Lemma current_in pos : in_slice pos -> currentAt tokens pos = Ok (current (drop pos tokens)).
Proof.
  intros Hp. unfold currentAt. destruct (lookup_lt_is_Some_2 tokens pos Hp) as [t Ht].
  rewrite Ht. by rewrite (drop_S _ _ _ Ht).
Qed.

Lemma isAtEnd_in pos : in_slice pos -> isAtEndAt tokens pos = Ok (isAtEnd (drop pos tokens)).
Proof. intros Hp. unfold isAtEndAt. by rewrite current_in. Qed.

Lemma check_in t pos : in_slice pos -> checkAt tokens t pos = Ok (check t (drop pos tokens)).
Proof.
  intros Hp. unfold checkAt, check. rewrite isAtEnd_in by done. cbn [res_bind].
  destruct (isAtEnd _); [done|]. by rewrite current_in.
Qed.

(** A position that is not at the end has a successor in the slice. *)
Lemma next_in pos : in_slice pos -> isAtEnd (drop pos tokens) = false ->
  in_slice (S pos) /\ exists t, tokens !! pos = Some t /\ current (drop pos tokens) = t
  /\ drop 1 (drop pos tokens) = drop (S pos) tokens.
Proof.
  intros Hp He. destruct (lookup_lt_is_Some_2 tokens pos Hp) as [t Ht]. rewrite (drop_S _ _ _ Ht) in *.
  split; [|by exists t]. unfold in_slice in *. unfold tokens in Ht, Hp |- *. rewrite length_app in *. cbn [length] in *.
  destruct (decide (pos = length body)) as [->|]; [|lia]. rewrite list_lookup_middle in Ht by done.
  injection Ht as <-. discriminate He.
Qed.

Lemma match_in types pos : in_slice pos ->
  match match_ types (drop pos tokens) with
  | Some (tok, ts) => exists p, matchAt tokens types pos = Ok (true, p) /\ in_slice p /\ ts = drop p tokens
                                /\ previousAt tokens p = Ok tok
  | None => matchAt tokens types pos = Ok (false, pos)
  end.
Proof.
  intros Hp. unfold match_. induction types as [|t types IH]; [done|]. cbn [existsb matchAt].
  rewrite check_in by done. cbn [res_bind]. destruct (check t (drop pos tokens)) eqn:Ec; cbn [orb]; [|exact IH].
  assert (He : isAtEnd (drop pos tokens) = false) by (unfold check in Ec; by destruct (isAtEnd _)).
  destruct (next_in pos Hp He) as (Hn & tok & Ht & Hc & Hd). exists (S pos). unfold advanceAt.
  rewrite isAtEnd_in, He by done. cbn [res_bind previousAt]. rewrite Ht. cbn [res_bind]. by rewrite Hc.
Qed.

Lemma left_from_length pos : left_from tokens pos = length (drop pos tokens).
Proof. by rewrite length_drop. Qed.

(** One [match]: both parsers take the same branch. *)
Ltac both_match types pos :=
  let Hm := fresh "Hm" in
  pose proof (match_in types pos ltac:(assumption)) as Hm;
  destruct (match_ types (drop pos tokens)) as [[? ?]|];
  [ let p := fresh "p" in let Hp := fresh "Hp" in let Hv := fresh "Hv" in
    destruct Hm as (p & -> & Hp & -> & Hv); cbn [res_bind]
  | rewrite Hm; cbn [res_bind]; clear Hm ].

(** An operand: both fail alike, or both go on. *)
Ltac both_run H :=
  match type of H with agrees ?x ?y =>
    let a := fresh "a" in let p := fresh "p" in let b := fresh "b" in let ts := fresh "ts" in
    destruct x as [[a p]|], y as [[b ts]|]; try (exact H || contradiction);
    destruct H as (-> & ? & ->); cbn [res_bind]
  end.

Definition agree_on {A} (f : nat -> res parse_error (A * nat)) (g : stream -> res parse_error (A * stream)) : Prop :=
  forall pos, in_slice pos -> agrees (f pos) (g (drop pos tokens)).

Lemma bin_loop_agrees types name f g : agree_on f g ->
  forall fuel lhs pos, in_slice pos ->
  agrees (bin_loopAt tokens fuel types name f lhs pos) (bin_loop fuel types name g lhs (drop pos tokens)).
Proof.
  intros Hfg fuel. induction fuel as [|fuel IH]; intros lhs pos Hp; cbn [bin_loopAt bin_loop]; both_match types pos;
    try done.
  rewrite Hv. cbn [res_bind]. pose proof (Hfg _ Hp0) as Hr. both_run Hr. by apply IH.
Qed.

Lemma bin_level_agrees types name f g : agree_on f g -> agree_on (bin_levelAt tokens types name f) (bin_level types name g).
Proof.
  intros Hfg pos Hp. unfold bin_levelAt, bin_level. pose proof (Hfg _ Hp) as Hr. both_run Hr.
  rewrite left_from_length. by apply bin_loop_agrees.
Qed.

Lemma prefix_level_agrees t op f g : agree_on f g -> forall fuel pos, in_slice pos -> fuel = length (drop pos tokens) ->
  agrees (prefix_levelAt tokens fuel t op f pos) (prefix_level t op g (drop pos tokens)).
Proof.
  intros Hfg fuel. induction fuel as [|fuel IH]; intros pos Hp Hf.
  { unfold in_slice in Hp. rewrite length_drop in Hf. lia. }
  pose proof (Hfg _ Hp) as Hr. cbn [prefix_levelAt]. pose proof (match_in [t] pos Hp) as Hm.
  destruct (drop pos tokens) as [|tok rest] eqn:Ed; [discriminate|]. cbn [prefix_level]. unfold match_ in Hm.
  cbn [existsb] in Hm. rewrite orb_false_r in Hm. destruct (check t (tok :: rest)).
  - destruct Hm as (p & -> & Hp' & Hd & _). cbn [res_bind]. change (rest = drop p tokens) in Hd. rewrite Hd.
    assert (Hl : fuel = length (drop p tokens)) by (rewrite <- Hd; cbn in Hf; lia).
    specialize (IH p Hp' Hl). both_run IH. done.
  - rewrite Hm. cbn [res_bind]. exact Hr.
Qed.

Section AgreeLevels.
Variable (f : nat -> res parse_error (Node * nat)) (g : stream -> pres).
Hypothesis Hfg : agree_on f g.

Lemma parse_args_agrees fuel : agree_on (parse_argsAt tokens f fuel) (parse_args g fuel).
Proof.
  induction fuel as [|fuel IH]; intros pos Hp; cbn [parse_argsAt parse_args]; [done|].
  pose proof (Hfg _ Hp) as Hr. both_run Hr. both_match [tokenComma] p; [|done].
  pose proof (IH _ Hp0) as Hargs. both_run Hargs. done.
Qed.

Lemma parseFunctionCall_agrees name : agree_on (parseFunctionCallAt tokens f name) (parseFunctionCall g name).
Proof.
  intros pos Hp. unfold parseFunctionCallAt, parseFunctionCall. both_match [tokenLParen] pos; [|done].
  rewrite check_in by done. cbn [res_bind].
  assert (Hargs : agrees (if check tokenRParen (drop p tokens) then Ok ([], p)
                          else parse_argsAt tokens f (S (left_from tokens p)) p)
                         (if check tokenRParen (drop p tokens) then Ok ([], drop p tokens)
                          else parse_args g (S (length (drop p tokens))) (drop p tokens))).
  { destruct (check _ _); [done|]. rewrite left_from_length. by apply parse_args_agrees. }
  both_run Hargs. both_match [tokenRParen] p0; [|done]. destruct (call_node name b); done.
Qed.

▸ **WORK REQUEST**: Quote only the stretch of lines that starts the data above and ends with the line containing "split; [|by exists", both included.

▸ **SOLUTION TO THIS EXERCISE**:
Lemma current_in pos : in_slice pos -> currentAt tokens pos = Ok (current (drop pos tokens)).
Proof.
  intros Hp. unfold currentAt. destruct (lookup_lt_is_Some_2 tokens pos Hp) as [t Ht].
  rewrite Ht. by rewrite (drop_S _ _ _ Ht).
Qed.

Lemma isAtEnd_in pos : in_slice pos -> isAtEndAt tokens pos = Ok (isAtEnd (drop pos tokens)).
Proof. intros Hp. unfold isAtEndAt. by rewrite current_in. Qed.

Lemma check_in t pos : in_slice pos -> checkAt tokens t pos = Ok (check t (drop pos tokens)).
Proof.
  intros Hp. unfold checkAt, check. rewrite isAtEnd_in by done. cbn [res_bind].
  destruct (isAtEnd _); [done|]. by rewrite current_in.
Qed.

(** A position that is not at the end has a successor in the slice. *)
Lemma next_in pos : in_slice pos -> isAtEnd (drop pos tokens) = false ->
  in_slice (S pos) /\ exists t, tokens !! pos = Some t /\ current (drop pos tokens) = t
  /\ drop 1 (drop pos tokens) = drop (S pos) tokens.
Proof.
  intros Hp He. destruct (lookup_lt_is_Some_2 tokens pos Hp) as [t Ht]. rewrite (drop_S _ _ _ Ht) in *.
  split; [|by exists t]. unfold in_slice in *. unfold tokens in Ht, Hp |- *. rewrite length_app in *. cbn [length] in *.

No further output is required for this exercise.